Oxidized LDL (oxLDL) induced vascular endothelial cell injury is a key event in the pathogenesis of atherosclerosis (AS). In our previous studies, we showed that delphinidin-3-glucoside (Dp), a natural anthocyanin, attenuated oxLDL-induced injury in human umbilical vein endothelial cells (HUVECs), indicating its potential role in preventing AS. However, the involved mechanism is not fully understood. Via methyl thiazolyl tetrazolium and flow cytometry assay, we found that Dp-attenuated oxLDL-induced cell viability decrease and apoptosis in HUVECs. Depending on confocal microscopy, transmission electron microscopy, and Western blot assay, we found that Dp-induced autophagy in HUVECs, whereas suppression of autophagy significantly abolished the protective role of Dp against oxLDL-induced endothelial cell injury.

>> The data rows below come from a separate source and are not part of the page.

Lemma confirmPhoto_well_timed (st : State) (w : World) :
  well_timed env w -> well_timed env (snd (confirmPhoto env st w)).
Proof.
  intros Hw.
  destruct (JS.truthy_string (user st)) as [uid|] eqn:Hu;
    [|unfold confirmPhoto; rewrite Hu; exact Hw].
  destruct (JS.truthy_string (capturedImage st)) as [image|] eqn:Hi;
    [|unfold confirmPhoto; rewrite Hu, Hi; exact Hw].
  destruct (captureType st) eqn:Ht.
  - rewrite (confirmPhoto_check_in env st w uid image Hu Hi Ht).
    destruct (faults env (reqs w)); cbn [snd].
    + apply (well_timed_same_table w); [reflexivity|cbn; lia|exact Hw].
    + destruct (existsb _ _); cbn [snd].
      * apply (well_timed_same_table w); [reflexivity|cbn; lia|exact Hw].
      * apply well_timed_insert; [lia|exact Hw].
  - destruct (activeSession (sessions st)) as [a|] eqn:Ha.
    + rewrite (confirmPhoto_check_out env st w uid image a Hu Hi Ht Ha).
      destruct (faults env (reqs w)); cbn [snd].
      * apply (well_timed_same_table w); [reflexivity|cbn; lia|exact Hw].
      * apply well_timed_update. exact Hw.
    + rewrite (confirmPhoto_not_checked_in env st w Ht Ha). exact Hw.
Qed.

Lemma step_well_timed (ev : Event) (st : State) (w : World) :
  well_timed env w -> well_timed env (snd (step env ev st w)).
Proof.
  intros Hw. destruct ev; cbn [step]; try exact Hw.
  - apply confirmPhoto_well_timed. exact Hw.
  - unfold bind, queryFn.
    destruct (JS.truthy_string (user st)); cbn; [|exact Hw].
    destruct (faults env (reqs w)); cbn;
      apply (well_timed_same_table w); try reflexivity; cbn; try lia; exact Hw.
  - unfold interval_callback.
    destruct (activeSession (sessions st)); cbn; [|exact Hw].
    apply (well_timed_same_table w); [reflexivity|cbn; lia|exact Hw].
Qed.

Lemma run_well_timed (evs : list Event) :
  forall st w, well_timed env w -> well_timed env (snd (run env evs st w)).
Proof.
  induction evs as [|ev evs IH]; intros st w Hw; [exact Hw|].
  cbn [run]. unfold bind.
  pose proof (step_well_timed ev st w Hw) as Hstep.
  destruct (step env ev st w) as [st' w']. apply IH. exact Hstep.
Qed.

End Timeline.

(** C8, as the code has it.  Let the client clock never go back and
    let every reading be strictly later than the reading taken two
    readings before it (two readings in a row, such as the [Date.now()]
    and the [new Date()] of one check-out, may coincide).  Starting
    from a table whose check-in instants all lie strictly before the
    instant a check-out confirmed now would store and whose closed
    sessions end after they started, whatever the user does every
    session of the table keeps [check_out_time], when present, strictly
    after [check_in_time].  Nothing in the code or in the schema
    compares the two instants. *)
Theorem C8_check_out_after_check_in (env : Env) (evs : list Event)
    (st : State) (w : World) :
  never_goes_back (clock env) ->
  advances_every_other (clock env) ->
  recorded_before_check_out env w ->
  out_after_in (db w) ->
  forall r out,
    In r (db (snd (run env evs st w))) ->
    check_out_time r = Some out ->
    check_in_time r < out.
Proof.
  intros Hsteady Hclock Hpast Hord.
  exact (proj2 (run_well_timed env Hsteady Hclock evs st w
                  (conj Hpast Hord))).
Qed.

Lemma C8_check_out_after_check_in_witness :
  db (snd (run (paired 30000) one_session_day
               (mount (Some "u1") "2026-01-11") empty_world))
  = [ mkSession "0" "u1" "2026-01-11" 0 (Some 30000)
                (Some "in") (Some "out") (Some 0) ] /\
  check_in_time
    (mkSession "0" "u1" "2026-01-11" 0 (Some 30000)
               (Some "in") (Some "out") (Some 0))
  < 30000.
Proof.
  split; [reflexivity|].
  apply (C8_check_out_after_check_in (paired 30000) one_session_day
           (mount (Some "u1") "2026-01-11") empty_world).
  - intros i j Hij.
    change (30000 * ((Z.of_nat i + 1) / 2) <= 30000 * ((Z.of_nat j + 1) / 2)).
    Z.div_mod_to_equations. lia.
  - intros i.
    change (30000 * ((Z.of_nat i + 1) / 2)
            < 30000 * ((Z.of_nat (i + 2) + 1) / 2)).
    Z.div_mod_to_equations. lia.
  - intros r [].
  - intros r out [].
  - left. reflexivity.
  - reflexivity.
Defined.

(** C8 as stated fails on the code.  When the clock is set back between
    check-in (reading 60,000) and check-out (readings 0), the closed
    session is stored with a [check_out_time] that precedes its
    [check_in_time]. *)
Lemma C8_counterexample :
  exists r out,
    In r (db (snd (run (scripted [60000; 0; 0]) one_session_day
                       (mount (Some "u1") "2026-01-11") empty_world))) /\
    check_out_time r = Some out /\
    ~ check_in_time r < out.
Proof.
  exists (mkSession "0" "u1" "2026-01-11" 60000 (Some 0)
                    (Some "in") (Some "out") (Some (-1))), 0.
  split; [left; reflexivity|]. split; [reflexivity|]. cbn. lia.
Qed.

(** *** Reachable states respect the data model *)

Lemma confirmPhoto_table (env : Env) (st : State) (w : World) :
  let w' := snd (confirmPhoto env st w) in
  db w' = db w \/
  (exists fresh u d cin photo,
     existsb (has_id fresh) (db w) = false /\
     db w' = db w ++ [opened fresh u d cin photo]) \/
  (exists u target out photo minutes,
     db w' = map (closing u target out photo minutes) (db w)).
Proof.
  intros w'. unfold w'.
  destruct (JS.truthy_string (user st)) as [uid|] eqn:Hu;
    [|left; unfold confirmPhoto; rewrite Hu; reflexivity].
  destruct (JS.truthy_string (capturedImage st)) as [image|] eqn:Hi;
    [|left; unfold confirmPhoto; rewrite Hu, Hi; reflexivity].
  destruct (captureType st) eqn:Ht.
  - rewrite (confirmPhoto_check_in env st w uid image Hu Hi Ht).
    destruct (faults env (reqs w)); [left; reflexivity|].
    destruct (existsb _ _) eqn:Hfresh; [left; reflexivity|].
    right; left. do 5 eexists. split; [exact Hfresh|reflexivity].
  - destruct (activeSession (sessions st)) as [a|] eqn:Ha.
    + rewrite (confirmPhoto_check_out env st w uid image a Hu Hi Ht Ha).
      destruct (faults env (reqs w)); [left; reflexivity|].
      right; right. do 5 eexists. reflexivity.
    + rewrite (confirmPhoto_not_checked_in env st w Ht Ha). left; reflexivity.
Qed.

Furthermore, Dp upregulated sirtuin 1 (SIRT1) expression and SIRT1 knockdown notably suppressed Dp-induced autophagy in HUVECs. Dp also increased the expression of phosphorylated adenosine monophosphate-activated protein kinase, while adenosine monophosphate-activated protein kinase (AMPK) knockdown remarkably abolished Dp-induced SIRT1 expression and subsequent autophagy. Our data suggested that Dp protected HUVECs against oxLDL-induced injury by inducing autophagy via the adenosine monophosphate-activated protein kinase/SIRT1 signaling pathway. This new finding might shed light to the prevention and therapy of AS.